Saved entries
Lemma pending_loop_out raced held es still out :
  (foldl (pending_step raced held) (still, out) es).2 = out ++ omap (candidate raced held) es.
Proof.
  revert still out. induction es as [|[n nd] es IH]; intros still out; [by rewrite app_nil_r|].
  cbn [foldl]. destruct (pending_step raced held (still, out) (n, nd)) as [still' out'] eqn:E. rewrite IH.
  unfold pending_step in E. cbn [omap list_omap]. unfold candidate at 2. cbn [fst snd] in *.
  destruct nd as [|f]; [by simplify_eq|]. destruct (HasSuffix n ".tmp"); [by simplify_eq|].
  repeat case_bool_decide; simplify_eq; try done. by rewrite <-app_assoc.
Qed.

Lemma elem_of_sentries d n nd : (n, nd) ∈ sentries d <-> d !! n = Some nd.
Proof.
  unfold sentries, sort_slice. rewrite (merge_sort_Permutation (not_after _) (map_to_list d)). apply elem_of_map_to_list.
Qed.

Lemma sentries_NoDup d : NoDup (sentries d).*1.
Proof.
  unfold sentries, sort_slice. rewrite (merge_sort_Permutation (not_after _) (map_to_list d)).
  apply NoDup_fst_map_to_list.
Qed.

Lemma pending_perm raced s d : (pending raced s d).1 ≡ₚ omap (candidate raced (held s)) (sentries d).
Proof.
  unfold pending. pose proof (pending_loop_out raced (held s) (sentries d) ∅ []) as H.
  destruct (foldl _ _ _) as [still out]. cbn [fst snd] in *. rewrite <-app_nil_l, <-H.
  apply (sort_slice_sorted earlier (fun a => (sp_modTime a, sp_name a)) earlier_key).
Qed.

Lemma elem_of_pending raced s d f :
  f ∈ (pending raced s d).1 <->
  exists g, d !! (sp_name f) = Some (SFile g) /\ sp_modTime f = modified g /\ HasSuffix (sp_name f) ".tmp" = false /\
    (sp_name f ∉ raced) /\ held s !! (sp_name f) <> Some (ident g).
Proof.
  rewrite pending_perm, list_elem_of_omap. split.
  - intros ([n nd] & Hin%elem_of_sentries & Hc). unfold candidate in Hc. cbn [fst snd] in Hc.
    destruct nd as [|g]; [done|]. destruct (HasSuffix n ".tmp") eqn:Et; [done|].
    repeat case_bool_decide; try done. simplify_eq. by exists g.
  - intros (g & Hd & Hm & Ht & Hr & Hh). exists (sp_name f, SFile g). split; [by apply elem_of_sentries|].
    unfold candidate. cbn [fst snd]. rewrite Ht, !bool_decide_eq_false_2 by done. rewrite <-Hm. by destruct f.
Qed.
(* ===== verification/Delivery.v ===== *)
(** The shipper over a whole run ([Run], [post] and [encode] of
    [internal/shipper/shipper.go]): a round, a delay, another round, until the agent
    stops or the backend refuses its identity; and the request a payload leaves
    in.

    [Shipper.Round] says what a round does; here its attempts are followed through
    the directory, and what the shipper counts and how long it waits is read off
    their outcomes. *)

From stdpp Require Import prelude gmap strings.
From Stdlib Require Import ZArith Lia Ascii.
From S2P Require Import Prelude GoTime GoStrings Registry FileNames Spool Shipper.
Local Open Scope Z_scope.
Local Open Scope go_scope.

(** ** The request *)

(** [url.PathEscape]: which bytes of a path segment are written as they are. *)
Definition plain_in_segment (c : ascii) : bool :=
  let r := byte c in
  is_alnum r || existsb (fun d => r =? byte d) ["-"; "_"; "."; "~"; "$"; "&"; "+"; "="; ":"; "@"]%char.
Definition hex_digit (n : Z) : ascii := ascii_of_nat (Z.to_nat (if n <? 10 then 48 + n else 55 + n)).
Fixpoint PathEscape (s : string) : string :=
  match s with
  | EmptyString => EmptyString
  | String c s =>
      if plain_in_segment c then String c (PathEscape s)
      else String "%" (String (hex_digit (byte c / 16)) (String (hex_digit (byte c mod 16)) (PathEscape s)))
  end.

(** [strings.TrimRight(base, "/")]. *)
Fixpoint trim_slashes (s : string) : string :=
  match s with
  | EmptyString => EmptyString
  | String c s => match trim_slashes s with EmptyString => if bool_decide (c = "/"%char) then EmptyString else String c EmptyString | t => String c t end
  end.

Record http_request := mkHttpRequest {
  rq_url : string; rq_userAgent : string; rq_contentType : string; rq_contentEncoding : string; rq_body : string;
}.
(** [gzip] is compress/gzip's; writing to a buffer does not fail. *)
Definition post (gzip : string -> string) (base agent kind body : string) : http_request :=
  mkHttpRequest (trim_slashes base +:+ "/v1/kubernetes/" +:+ PathEscape kind) agent "application/json" "gzip" (gzip body).

Lemma PathEscape_plain s : forallb plain_in_segment (String.list_ascii_of_string s) = true -> PathEscape s = s.
Proof. induction s as [|c s IH]; [done|]. cbn. intros [-> Hs]%andb_true_iff. by rewrite IH. Qed.
(** Every kind of the registry is a path segment as it is. *)
Lemma registered_segment kind entry : Lookup kind = Some entry -> PathEscape kind = kind.
Proof.
  intros H. assert (forallb (fun p => forallb plain_in_segment (String.list_ascii_of_string (Kind p))) registry = true) as Hall by (vm_compute; reflexivity).
  apply PathEscape_plain. apply lookup_in_Some in H as [Hin <-]; [|exact registry_kinds].
  rewrite forallb_forall in Hall. apply Hall. by apply list_elem_of_In.
Qed.

(** ** A run *)

(** What the surroundings give one turn of the loop: whether the agent stops before
    the timer fires, what the writers do while it waits, and its round. *)
Record turn := mkTurn {
  tn_stops : bool; tn_jitter : Z -> Z; tn_between : sdir -> sdir; tn_raced : gset string; tn_ws : string -> delivery;
}.

Section run.
Context (envelope_kind : string -> option string).

(** Each round with the delay before it.  A halted shipper waits for the end, and
    one that stops is not asked again. *)
Fixpoint Run (ts : list turn) (s : Shipper) (d : sdir) : Shipper * sdir * list (Duration * list (string * option (string * string))) :=
  match ts with
  | [] => (s, d, [])
  | t :: ts =>
      if tn_stops t then (s, d, [])
      else
        let delay := nextDelay s (tn_jitter t) in
        let '(s, d, tried) := Round envelope_kind (tn_raced t) (tn_ws t) s (tn_between t d) in
        if halted s then (s, d, [(delay, tried)])
        else let '(s, d, log) := Run ts s d in (s, d, (delay, tried) :: log)
  end.
End run.

(** ** Attempts *)

Inductive outcome := OUnreadable | OTooLarge | ODelivered | OUnauthorized | OMalformed | ODeferred | OCut.
#[export] Instance outcome_eq_dec : EqDecision outcome.
Proof. solve_decision. Defined.

Section attempts.
Context (envelope_kind : string -> option string).

(** What becomes of a name when its turn comes. *)
Definition outcome_of (w : delivery) (name : string) (d : sdir) : outcome :=
  match d !! name with
  | Some (SFile f) =>
      if negb (readable w) then OUnreadable
      else if MaxPayloadBytes <? size_of (content f) then OTooLarge
      else match payloadKind envelope_kind (content f), answer w with
           | None, _ => OUnreadable
           | _, None => if cancelled_after w then OCut else ODeferred
           | _, Some status =>
               if (200 <=? status) && (status <? 300) then ODelivered
               else if (status =? 401) || (status =? 403) then OUnauthorized
               else if status =? 400 then OMalformed
               else if status =? 413 then OTooLarge else ODeferred
           end
  | _ => OUnreadable
  end.

Record attempt := mkAttempt {
  at_name : string; at_delivery : delivery; at_before : sdir; at_posted : option (string * string); at_after : sdir;
}.
Definition at_outcome (a : attempt) : outcome := outcome_of (at_delivery a) (at_name a) (at_before a).

(** The attempts of a round, with the directory around each. *)
Fixpoint tries (ws : string -> delivery) (l : list spooled) (s : Shipper) (d : sdir) : list attempt :=
  match l with
  | [] => []
  | f :: l =>
      if cancelled (ws (sp_name f)) then []
      else
        let '(s, d', continue, posted) := deliver envelope_kind (ws (sp_name f)) (sp_name f) s d in
        mkAttempt (sp_name f) (ws (sp_name f)) d posted d' :: if continue then tries ws l s d' else []
  end.

(** What the round itself remembers of its attempts, and how they came out. *)
Definition noted (l : list attempt) : list (string * option (string * string)) := (fun a => (at_name a, at_posted a)) <$> l.
Definition outs (l : list attempt) : list outcome := at_outcome <$> l.

(** Each attempt starts where the last one ended. *)
Fixpoint linked (d : sdir) (l : list attempt) (d' : sdir) : Prop :=
  match l with [] => d' = d | a :: l => at_before a = d /\ linked (at_after a) l d' end.
(** The exposition is the series offered, each once, whatever the numbers. *)
Lemma controller_ok c :
  NoDup (Policy.shName <$> Sources c) -> NoDup ((fun r => r.1.1) <$> Kubelet c) ->
  block_ok (controller_words c) (concat controller_names) (controller_series c).
Proof.
  intros Hs Hk. rewrite controller_series_blocks. apply blocks_concat; [|by apply (bool_decide_unpack _); vm_compute].
  unfold controller_names, controller_blocks. repeat (apply Forall2_cons; split).
  - apply process_ok. intros l. unfold process_words at 1. case_bool_decide; [by subst|]. case_bool_decide; [by subst|].
    apply list_subseteq_nil.
  - apply (words_ok _ _ _ LabelSource Policy.shName); [done|done| |intros x; split; [repeat constructor; set_solver|by apply (bool_decide_unpack _); vm_compute]].
    intros x Hx. apply elem_of_app. right. by apply list_elem_of_fmap_2.
  - apply (words_ok _ _ _ LabelPath (fun r => path_string r.1.1)); [done| | |].
    + apply NoDup_path in Hk. by rewrite <-list_fmap_compose in Hk.
    + intros [[[] ?] ?] _; apply elem_of_app; left; by apply (bool_decide_unpack _); vm_compute.
    + intros [[p a] f]. split; [repeat constructor; set_solver|by apply (bool_decide_unpack _); vm_compute].
  - evaluated.
  - evaluated.
  - apply spool_ok; [|done]. intros m Hm. change (controller_words c LabelKind) with
      (SortedKeys (Spool.written_ (cSpool c)) ++ SortedKeys (Spool.writeFailures (cSpool c)) ++ SortedKeys (Spool.suppressed (cSpool c))).
    apply elem_of_cons in Hm as [->|Hm]; [set_solver|]. apply elem_of_cons in Hm as [->|Hm]; [set_solver|].
    apply list_elem_of_singleton in Hm as ->. set_solver.
  - apply block_option. intros r. evaluated.
  - apply block_option. intros r. evaluated.
  - apply block_option. intros r. unfold scan_series. destruct (IsZero _); evaluated.
  - apply block_option. intros r. evaluated.
  - apply block_option. intros r. evaluated.
  - apply block_option. intros r. evaluated.
  - apply block_option. intros r. evaluated.
  - apply block_option. intros [s [at_|]]; evaluated.
  - constructor.
Qed.

(** What is served of the series [l]. *)
Definition served (own : string -> list string) (l : list series) (fams : list MetricFamily) : Prop :=
  StronglySorted (fun f g => go_lt (mf_Name f) (mf_Name g) = true) fams /\
  Forall (fun f => mf_Type f = type_by_name (mf_Name f) /\ mf_Metric f = metric_of <$> named (mf_Name f) l) fams /\
  exposed fams ≡ₚ series_key <$> l /\ NoDup (exposed fams) /\
  Forall (fun k => Forall (permitted own) k.2) (exposed fams).
(* ===== verification/Controller.v ===== *)
(** The controller's flush pass, its shutdown and its startup: [cmd/agent]'s
    [flush.go], [recover.go], [states.go] and the flush closures of [main.go].

    The closures share the spool and the seven journals; here they are functions
    on one [agent] state.  A [pass] is what the outside gives one pass over the
    writers: the clock at each closure's reading, the agent's own states and
    counters, and the bytes of the snapshot payloads. *)

From stdpp Require Import prelude gmap strings sorting.
From Stdlib Require Import ZArith Lia.
From S2P Require Import Prelude GoTime GoStrings Journal Registry Cadence FileNames Spool Recover OnDisk.
From S2P Require Pull.
From S2P Require Model UsageRecord Accumulator Usage Restarts Disruptions NodeEvents JobRuns Goroutines States Counters.
Local Open Scope Z_scope.

(** ** Passes over the writers *)

Section passes.
Context {St : Type}.

Record flusher := mkFlusher { run : St -> St; onShutdown : bool }.

Definition runFlushers (flushers : list flusher) (shutdown : bool) (st : St) : St :=
  foldl (fun st f => if shutdown && negb (onShutdown f) then st else run f st) st flushers.

(** [ship] is the shipper's final round, [None] without a backend. *)
Definition runShutdown (flushers : list flusher) (ship : option (St -> St)) (st : St) : St :=
  let st := runFlushers flushers true st in
  match ship with
  | None => st
  | Some FinalRound => FinalRound st
  end.
End passes.
Arguments flusher : clear implicits.

(** ** State *)

Record journals := mkJournals {
  restarts : Restarts.Restarts;
  disruptions : Disruptions.Disruptions;
  nodes : NodeEvents.NodeEvents;
  states : States.States;
  counters : Counters.Counters;
  jobs : JobRuns.JobRuns;
  goroutines : Goroutines.Goroutines;
}.

(** [spool] is [None] when none is configured. *)
Record agent := mkAgent { spool : option Spool; accumulators : journals }.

Work task | Check each line of the entries above for the word "None". List the ones that have it.

Completed task |
           | None, _ => OUnreadable
           | _, None => if cancelled_after w then OCut else ODeferred
(** [ship] is the shipper's final round, [None] without a backend. *)
  | None => st
(** [spool] is [None] when none is configured. *)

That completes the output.